(** * Bespoke Bags: the interactive widgets of [js/enhanced-interactions.js]

    A shallow embedding of the product filter, the comparison tray and the
    review system, with the part of the JavaScript platform they call
    ([parseInt], [Number::toString], [String.prototype.includes],
    [JSON.stringify], [JSON.parse], [localStorage]); then of the feedback
    widget, the star widget, the image gallery, [debounce] and the
    notifications, with [setTimeout] and [clearTimeout].

    Conventions of the embedding.
    - A JavaScript string is the list of its UTF-16 code units ([list N]);
      [js "abc"] is the string written with the characters of a literal.
    - A JavaScript number is a mathematical integer or [NaN]: every number
      the widgets compute comes from [parseInt], [Date.now], a counter or
      the length of an array.  The rounding of IEEE 754 doubles is not
      reproduced (it starts beyond 2^53); the mean of the ratings, the one
      division of the file, is kept as an exact rational.
    - A method is a function from the state of its object to a completion
      (normal or abrupt, that is a thrown exception) and the state it leaves
      behind, so that what was mutated before a [throw] stays mutated.
    - The page is reduced to what the methods read and write: data
      attributes, text contents, the [display] style.  The classes of the
      first part leave out CSS classes, the timers of the fade animations
      and modal windows; [ProductGrid] and [NotificationSystem] have the
      timers, as a queue that an event loop runs in the order they are
      due. *)

From Stdlib Require Import ZArith NArith QArith Qround List Bool String Ascii.
From Stdlib Require Import Decimal DecimalN DecimalPos Lia.
From stdpp Require Import base option list gmap.

Local Open Scope Z_scope.

(** ** The JavaScript platform *)

Module JS.

(** Strings: sequences of UTF-16 code units. *)
Abbreviation jsstring := (list N).

Definition js (s : string) : jsstring :=
  map N_of_ascii (list_ascii_of_string s).

(** Numbers as the widgets meet them. *)
Inductive number := NaN | Num (z : Z).

Global Instance number_eq_dec : EqDecision number.
Proof. solve_decision. Defined.

(** ToBoolean on a number: [NaN] and the zeros are falsy. *)
Definition truthy (n : number) : bool :=
  match n with
  | NaN => false
  | Num z => negb (z =? 0)
  end.

(** [a > b] on numbers: false as soon as one side is [NaN]. *)
Definition gt (a b : number) : bool :=
  match a, b with
  | Num x, Num y => y <? x
  | _, _ => false
  end.

(** [a === b] on numbers: [NaN] equals nothing, not even itself. *)
Definition strict_eq (a b : number) : bool :=
  match a, b with
  | Num x, Num y => x =? y
  | _, _ => false
  end.

(** Exceptions the modelled calls can throw. *)
Inductive error := SyntaxError | TypeError | QuotaExceededError.

Inductive completion (A : Type) :=
| Normal (a : A)
| Throw (e : error).
Global Arguments Normal {A} a.
Global Arguments Throw {A} e.

(** A method of an object whose fields are [S]. *)
Definition method (S A : Type) : Type := S → completion A * S.

Definition ret {S A} (a : A) : method S A := λ s, (Normal a, s).

Definition bind {S A B} (m : method S A) (k : A → method S B) : method S B :=
  λ s, match m s with
       | (Normal a, s') => k a s'
       | (Throw e, s') => (Throw e, s')
       end.

Definition throw {S A} (e : error) : method S A := λ s, (Throw e, s).
Definition get {S} : method S S := λ s, (Normal s, s).
Definition gets {S A} (f : S → A) : method S A := λ s, (Normal (f s), s).
Definition modify {S} (f : S → S) : method S unit := λ s, (Normal tt, f s).

(** Run a method of a component [T] held in a field of [S]. *)
Definition zoom {S T A} (rd : S → T) (wr : T → S → S) (m : method T A)
  : method S A :=
  λ s, let '(c, t) := m (rd s) in (c, wr t s).

Global Instance method_ret S : MRet (method S) := λ A, @ret S A.
Global Instance method_bind S : MBind (method S) := λ A B k m, bind m k.

(** The state a call leaves, and how it completed. *)
Definition exec {S A} (m : method S A) (s : S) : S := snd (m s).
Definition outcome {S A} (m : method S A) (s : S) : completion A := fst (m s).

(** *** String.prototype.includes *)

Fixpoint startsWith (s p : jsstring) : bool :=
  match p, s with
  | [], _ => true
  | _ :: _, [] => false
  | c :: p', d :: s' => (c =? d)%N && startsWith s' p'
  end.

Fixpoint includes (s p : jsstring) : bool :=
  startsWith s p ||
  match s with
  | [] => false
  | _ :: s' => includes s' p
  end.

(** *** parseInt (one argument: the radix is found from the prefix) *)

(** WhiteSpace and LineTerminator code units, as StrWhiteSpaceChar. *)
Definition is_white_space (c : N) : bool :=
  bool_decide (c ∈ [9; 10; 11; 12; 13; 32; 160; 5760; 8232; 8233; 8239;
                    8287; 12288; 65279]%N)
  || ((8192 <=? c) && (c <=? 8202))%N.

Fixpoint trim_start (s : jsstring) : jsstring :=
  match s with
  | c :: r => if is_white_space c then trim_start r else s
  | [] => []
  end.

Definition digit_value (c : N) : option N :=
  if ((48 <=? c) && (c <=? 57))%N then Some (c - 48)%N
  else if ((97 <=? c) && (c <=? 122))%N then Some (c - 87)%N
  else if ((65 <=? c) && (c <=? 90))%N then Some (c - 55)%N
  else None.

Definition radix_digit (R c : N) : option N :=
  match digit_value c with
  | Some d => if (d <? R)%N then Some d else None
  | None => None
  end.

(** The value of the longest prefix of radix-[R] digits; [None] when the
    prefix is empty. *)
Fixpoint read_digits (R : N) (s : jsstring) (acc : option N) : option N :=
  match s with
  | c :: r =>
      match radix_digit R c with
      | Some d => read_digits R r (Some (default 0 acc * R + d)%N)
      | None => acc
      end
  | [] => acc
  end.

(** An optional sign. *)
Definition strip_sign (s : jsstring) : Z * jsstring :=
  match s with
  | 45%N :: r => (-1, r)
  | 43%N :: r => (1, r)
  | _ => (1, s)
  end.

(** The prefix 0x or 0X announces radix 16. *)
Definition strip_radix (s : jsstring) : N * jsstring :=
  match s with
  | 48%N :: x :: r =>
      if ((x =? 120) || (x =? 88))%N then (16%N, r) else (10%N, s)
  | _ => (10%N, s)
  end.

Definition parseInt_string (s : jsstring) : number :=
  let '(sign, s) := strip_sign (trim_start s) in
  let '(R, s) := strip_radix s in
  match read_digits R s None with
  | None => NaN
  | Some n => Num (sign * Z.of_N n)
  end.

(** [parseInt(v)] for a data attribute [v]: a string, or [undefined] when
    the attribute is missing, which ToString turns into "undefined". *)
Definition parseInt (v : option jsstring) : number :=
  parseInt_string (default (js "undefined") v).

(** *** Number::toString (radix 10) *)

Fixpoint uint_chars (d : Decimal.uint) : jsstring :=
  match d with
  | Nil => []
  | D0 l => 48%N :: uint_chars l
  | D1 l => 49%N :: uint_chars l
  | D2 l => 50%N :: uint_chars l
  | D3 l => 51%N :: uint_chars l
  | D4 l => 52%N :: uint_chars l
  | D5 l => 53%N :: uint_chars l
  | D6 l => 54%N :: uint_chars l
  | D7 l => 55%N :: uint_chars l
  | D8 l => 56%N :: uint_chars l
  | D9 l => 57%N :: uint_chars l
  end.

(** The decimal digits of a natural number, most significant first. *)
Definition digits (n : N) : jsstring := uint_chars (N.to_uint n).

Fixpoint strip_zeros (rev_digits : jsstring) : jsstring :=
  match rev_digits with
  | 48%N :: r => strip_zeros r
  | _ => rev_digits
  end.

(** Steps 6 to 10 of Number::toString on a positive value [s * 10^(n-k)],
    where [s] is written with the [k] digits [ds], the last one not 0. *)
Definition positional (ds : jsstring) (n : Z) : jsstring :=
  let k := Z.of_nat (length ds) in
  if (k <=? n) && (n <=? 21) then
    ds ++ repeat 48%N (Z.to_nat (n - k))
  else if (0 <? n) && (n <=? 21) then
    take (Z.to_nat n) ds ++ 46%N :: drop (Z.to_nat n) ds
  else if (-6 <? n) && (n <=? 0) then
    48%N :: 46%N :: repeat 48%N (Z.to_nat (- n)) ++ ds
  else
    let e := n - 1 in
    let mantissa :=
      match ds with
      | d :: ((_ :: _) as more) => d :: 46%N :: more
      | _ => ds
      end in
    mantissa ++ 101%N :: (if e <? 0 then 45%N else 43%N) :: digits (Z.abs_N e).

-- TASK PROMPT --
From the listing above, copy every line where the string "bind" is found.

-- COMPLETED EXERCISE --
Definition bind {S A B} (m : method S A) (k : A → method S B) : method S B :=
Global Instance method_bind S : MBind (method S) := λ A B k m, bind m k.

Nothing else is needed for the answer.